(Data entries)

::::::::::

(** After the tables are updated the source falls through to its last line, an
    [Err]: there is no [Ok(())] in the function. *)
Definition signer_data (sender : StacksAddress) (id : Z) (tables : Tables) : Node Tables :=
  let function_name := "get-signer-data" in
  signer_data ← call_clarity sender function_name [clarity_to_string (clarity_uint id)];
  let malformed := MalformedClarityValue function_name signer_data in
  match clarity_as_optional signer_data with
  | Some optional_data =>
      match optional_data ≫= clarity_as_tuple with
      | Some data_map =>
          lift (add_signer malformed id data_map tables) ;;
          throw malformed
      | None => throw (NoSignerData id)
      end
  | None => throw malformed
  end.

(** [for id in 1..=total_signers] over a [u128]: one call per signer until one
    fails. *)
Definition load_signers (sender : StacksAddress) : Node Tables :=
  total_signers ← num_signers sender;
  foldS (fun tables id => signer_data sender id tables)
    (PublicKeys_default, ∅) (seqZ 1 total_signers).

Definition client_public_keys (sender : StacksAddress) : Node PublicKeys :=
  tables ← load_signers sender;
  mret tables.1.

Definition client_signer_key_ids (sender : StacksAddress) : Node SignerKeyIds :=
  tables ← load_signers sender;
  mret tables.2.

Definition client_coordinator_public_key (sender : StacksAddress) : Node (option PublicKey) :=
  let function_name := "get-coordinator-data" in
  coordinator_data ← call_clarity sender function_name [];
  let malformed := MalformedClarityValue function_name coordinator_data in
  match clarity_as_optional coordinator_data with
  | Some optional_data =>
      match optional_data ≫= clarity_as_tuple with
      | Some data_map =>
          value ← lift (ok_or (data_map "key") malformed);
          match clarity_as_buffer value with
          | Some data =>
              public_key ← lift (ok_or (pk_try_from_slice data) malformed);
              mret (Some public_key)
          | None => throw malformed
          end
      | None => throw malformed
      end
  | None => mret None
  end.

Definition client_bitcoin_wallet_public_key (sender : StacksAddress) : Node (option XOnlyPublicKey) :=
  let function_name := "get-bitcoin-wallet-public-key" in
  v ← call_clarity sender function_name [];
  let malformed := MalformedClarityValue function_name v in
  match clarity_as_optional v with
  | Some optional_data =>
      match optional_data ≫= clarity_as_buffer with
      | Some data =>
          key ← lift (ok_or (xonly_from_slice data) malformed);
          mret (Some key)
      | None => mret None
      end
  | None => throw malformed
  end.

Definition client_burn_block_height : Node Z :=
  '(_, body) ← get_response "/v2/info";
  json ← lift (ok_or body ReqwestError);
  lift (ok_or (json_as_u64 (json_index json "burn_block_height"))
          (InvalidJsonEntry "burn_block_height")).

Definition set_cached_nonce (n : Z) (self : NodeClient) : NodeClient :=
  {| node_url := node_url self; contract_name := contract_name self;
     contract_address := contract_address self; cached_nonce := Some n |}.

(** [next_nonce]: the node is asked once, afterwards the client counts. *)
Definition client_next_nonce (address : StacksAddress) : Node Z :=
  self ← gets fst;
  match cached_nonce self with
  | Some nonce =>
      let next := wrapping_add 64 nonce 1 in
      modify (fun s => (set_cached_nonce next s.1, s.2)) ;;
      mret next
  | None =>
      '(status, body) ← get_response ("/v2/accounts/" +:+ address_to_string address);
      if status =? 404 then throw (UnknownAddress (address_to_string address))
      else
        json ← lift (ok_or body BehindChainTip);
        nonce ← lift (ok_or (json_get json "nonce" ≫= json_as_u64) (InvalidJsonEntry "nonce"));
        modify (fun s => (set_cached_nonce nonce s.1, s.2)) ;;
        mret nonce
  end.

Definition client_broadcast_transaction (tx : StacksTransaction) : Node unit :=
  url ← build_url "/v2/transactions";
  buffer ← lift (ok_or (tx_serialize tx) CodecError);
  '(status, body) ← post url "application/octet-stream" buffer;
  if negb (status =? 200) then
    json ← lift (ok_or body ReqwestError);
    throw (SNBroadcastError (BroadcastError_from json))
  else mret tt.

#[export] Instance NodeClient_StacksNode : StacksNode NC := {|
  get_peg_in_ops h := get_burn_ops peg_in_ops_from_json h "peg_in";
  get_peg_out_request_ops h := get_burn_ops peg_out_ops_from_json h "peg_out_request";
  burn_block_height := client_burn_block_height;
  next_nonce := client_next_nonce;
  broadcast_transaction := client_broadcast_transaction;
  keys_threshold := client_keys_threshold;
  node_public_keys := client_public_keys;
  node_signer_key_ids := client_signer_key_ids;
  node_coordinator_public_key := client_coordinator_public_key;
  node_bitcoin_wallet_public_key := client_bitcoin_wallet_public_key
|}.

(** The client keeps the promise. *)
Lemma build_url_returns (route : string) : returns (build_url route).
Proof. intros [self w]. simpl. by destruct (url_join _ _). Qed.
Lemma send_request_returns (url : Url) : returns (send_request url).
Proof. intros [self w]. simpl. destruct (get_attempts _ _ _) as [w' []]; done. Qed.
Lemma post_returns (url : Url) (content_type : string) (body : bytes) : returns (post url content_type body).
Proof. intros [self w]. simpl. destruct (rpc_post _ _ _ _) as [w' []]; done. Qed.
#[local] Hint Resolve build_url_returns send_request_returns post_returns : returns.

#[export] Instance NodeClient_returns : ReturningNode (N := NC).
Proof.
  split.
  - intros address. change (returns (client_next_nonce address)).
    apply returns_bind; [auto with returns|intros self]. destruct (cached_nonce self).
    + apply returns_bind; auto with returns.
    + apply returns_bind; [apply returns_bind; auto with returns|intros [status body]].
      case_match; [auto with returns|]. repeat (apply returns_bind; auto with returns; intros).
  - intros tx. change (returns (client_broadcast_transaction tx)).
    apply returns_bind; [auto with returns|intros url].
    apply returns_bind; [auto with returns|intros buffer].
    apply returns_bind; [auto with returns|intros [status body]].
    case_match; [|auto with returns]. apply returns_bind; auto with returns.
Qed.

(** ** Properties *)

Lemma signer_data_never_Ok (sender : StacksAddress) (id : Z) (t t' : Tables) (s s' : NC) :
  signer_data sender id t s <> (s', Ok t').
Proof.
  unfold signer_data. intros (s1 & v & _ & H)%M_bind_Ok_inv. revert H.
  destruct (clarity_as_optional v) as [o|]; [|done].
  destruct (o ≫= clarity_as_tuple) as [m|]; [|done].
  by intros (s2 & t2 & _ & H)%M_bind_Ok_inv.
Qed.

Lemma load_signers_never_Ok (sender : StacksAddress) (s s1 : NC) (n : Z) :
  num_signers sender s = (s1, Ok n) -> 1 <= n ->
  forall s' t, load_signers sender s <> (s', Ok t).
Proof.
  intros Hnum Hn s' t. unfold load_signers. rewrite M_bind_eq, Hnum.
  rewrite seqZ_cons by lia. simpl. intros (s2 & t2 & Hd & _)%M_bind_Ok_inv.
  by apply signer_data_never_Ok in Hd.
Qed.

(** the signers' keys can never be loaded from the contract: as soon as the
    contract reports at least one signer, [public_keys] and [signer_key_ids]
    fail, whatever the signer data is, because [signer_data] ends in an error
    on every path. *)
Theorem signer_tables_never_load (sender : StacksAddress) (s s1 : NC) (n : Z)
    (Hnum : num_signers sender s = (s1, Ok n)) (Hn : 1 <= n) :
  (forall s' pks, client_public_keys sender s <> (s', Ok pks)) /\
  (forall s' ids, client_signer_key_ids sender s <> (s', Ok ids)).
Proof.
  pose proof (load_signers_never_Ok sender s s1 n Hnum Hn) as Hload.
  unfold client_public_keys, client_signer_key_ids.
  by split; intros s' x (s2 & t & Hl%Hload & _)%M_bind_Ok_inv.
Qed.

(** nonces are handed out consecutively.  Once the node has answered with
    [n], the following calls return [n + 1], [n + 2], ... (modulo [2^64])
    without asking the node again, whatever happened to the transactions. *)
Theorem next_nonce_consecutive (k : nat) (address : StacksAddress) (self : NodeClient)
    (w : RpcWorld) (n : Z) (Hn : in_u64 n) (Hcached : cached_nonce self = Some n) :
  foldS (fun l _ => x ← client_next_nonce address; mret (l ++ [x])) [] (seq 0 k) (self, w)
  = ((match k with O => self | S _ => set_cached_nonce ((n + Z.of_nat k) mod 2 ^ 64) self end, w),
     Ok ((fun i => (n + i) mod 2 ^ 64) <$> seqZ 1 (Z.of_nat k))).
Proof.
  induction k as [|k IH]; [done|].
  rewrite seq_S, foldS_app, M_bind_eq, IH. simpl foldS. rewrite !M_bind_eq.
  unfold client_next_nonce at 1. rewrite M_bind_eq. unfold gets at 1. cbn [fst].
  assert (cached_nonce (match k with O => self
            | S _ => set_cached_nonce ((n + Z.of_nat k) mod 2 ^ 64) self end)
          = Some ((n + Z.of_nat k) mod 2 ^ 64)) as ->.
  { destruct k; [|done]. rewrite Hcached. f_equal. rewrite Z.add_0_r, Z.mod_small; done. }
  rewrite M_bind_eq. unfold modify at 1. cbn [fst snd]. unfold mret, M_ret.
  assert (wrapping_add 64 ((n + Z.of_nat k) mod 2 ^ 64) 1 = (n + Z.of_nat (S k)) mod 2 ^ 64) as ->.
  { unfold wrapping_add. rewrite Zplus_mod_idemp_l. f_equal. lia. }
  f_equal; [by destruct k|]. f_equal.
  rewrite seqZ_S. rewrite fmap_app. simpl. do 3 f_equal. lia.
Qed.
End NodeClient.

(** ** Executable instances: the node is a script of responses *)
#[local] Set Warnings "-register-all".
Module ToyStacks.
Inductive ToyClarity :=
  | CUInt (n : Z)
  | COptional (v : option ToyClarity)
  | CTuple (l : list (string * ToyClarity))
  | CBuffer (b : bytes)
  | CList (l : list ToyClarity).

Definition assoc {A : Type} (l : list (string * A)) (k : string) : option A :=
  snd <$> find (fun e => String.eqb e.1 k) l.

Record ToyOp := {
  toy_txid : string; toy_burn : string; toy_height : Z; toy_amount : Z; toy_fee : Z;
  toy_who : string
}.

#[export] Instance toy_stacks : StacksTypes := {|
  Txid := string; txid_to_hex t := t; txid_from_hex := Some; txid_hex _ := eq_refl;
  txid_to_string t := t;
  BurnchainHeaderHash := string; bhh_to_hex b := b; bhh_from_hex := Some; bhh_hex _ := eq_refl;
  StacksAddress := string; address_to_string a := a;
  PrincipalData := string; to_account_principal a := a;
  PegInOp := ToyOp; pi_txid := toy_txid; pi_burn_header_hash := toy_burn;
  pi_block_height := toy_height; pi_amount := toy_amount; pi_recipient := toy_who;
  PegOutRequestOp := ToyOp; po_txid := toy_txid; po_burn_header_hash := toy_burn;
  po_block_height := toy_height; po_amount := toy_amount; po_fulfillment_fee := toy_fee;
  po_stx_address op _ := Some (toy_who op);
  StacksTransaction := bytes; tx_serialize := Some;
  XOnlyPublicKey := bytes; xonly_from_slice := Some; xonly_serialize b := b;
  ClarityValue := ToyClarity;
  (* the answers of the toy contract *)
  clarity_from_hex s :=
    if String.eqb s "signers" then Some (CUInt 2)
    else if String.eqb s "signer" then
      Some (COptional (Some (CTuple [("public-key", CBuffer [7]); ("key-ids", CList [CUInt 1; CUInt 2])])))
    else if String.eqb s "coordinator" then
      Some (COptional (Some (CTuple [("key", CBuffer [3])])))
    else if String.eqb s "wallet" then Some (COptional (Some (CBuffer [12])))
    else Some (COptional None);
  clarity_as_uint v := match v with CUInt n => Some n | _ => None end;
  clarity_as_optional v := match v with COptional o => Some o | _ => None end;
  clarity_as_tuple v := match v with CTuple l => Some (assoc l) | _ => None end;
  clarity_as_buffer v := match v with CBuffer b => Some b | _ => None end;
  clarity_as_list v := match v with CList l => Some l | _ => None end;
  clarity_uint := CUInt;
  clarity_to_string _ := "u"
|}.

::::::::::

--- Task directions ---
Take the entries above and copy them exactly from the first line through the line with "mret tables.1."; leave out every line after it.

--- Output for this exercise ---
(** After the tables are updated the source falls through to its last line, an
    [Err]: there is no [Ok(())] in the function. *)
Definition signer_data (sender : StacksAddress) (id : Z) (tables : Tables) : Node Tables :=
  let function_name := "get-signer-data" in
  signer_data ← call_clarity sender function_name [clarity_to_string (clarity_uint id)];
  let malformed := MalformedClarityValue function_name signer_data in
  match clarity_as_optional signer_data with
  | Some optional_data =>
      match optional_data ≫= clarity_as_tuple with
      | Some data_map =>
          lift (add_signer malformed id data_map tables) ;;
          throw malformed
      | None => throw (NoSignerData id)
      end
  | None => throw malformed
  end.

(** [for id in 1..=total_signers] over a [u128]: one call per signer until one
    fails. *)
Definition load_signers (sender : StacksAddress) : Node Tables :=
  total_signers ← num_signers sender;
  foldS (fun tables id => signer_data sender id tables)
    (PublicKeys_default, ∅) (seqZ 1 total_signers).

Definition client_public_keys (sender : StacksAddress) : Node PublicKeys :=
  tables ← load_signers sender;
  mret tables.1.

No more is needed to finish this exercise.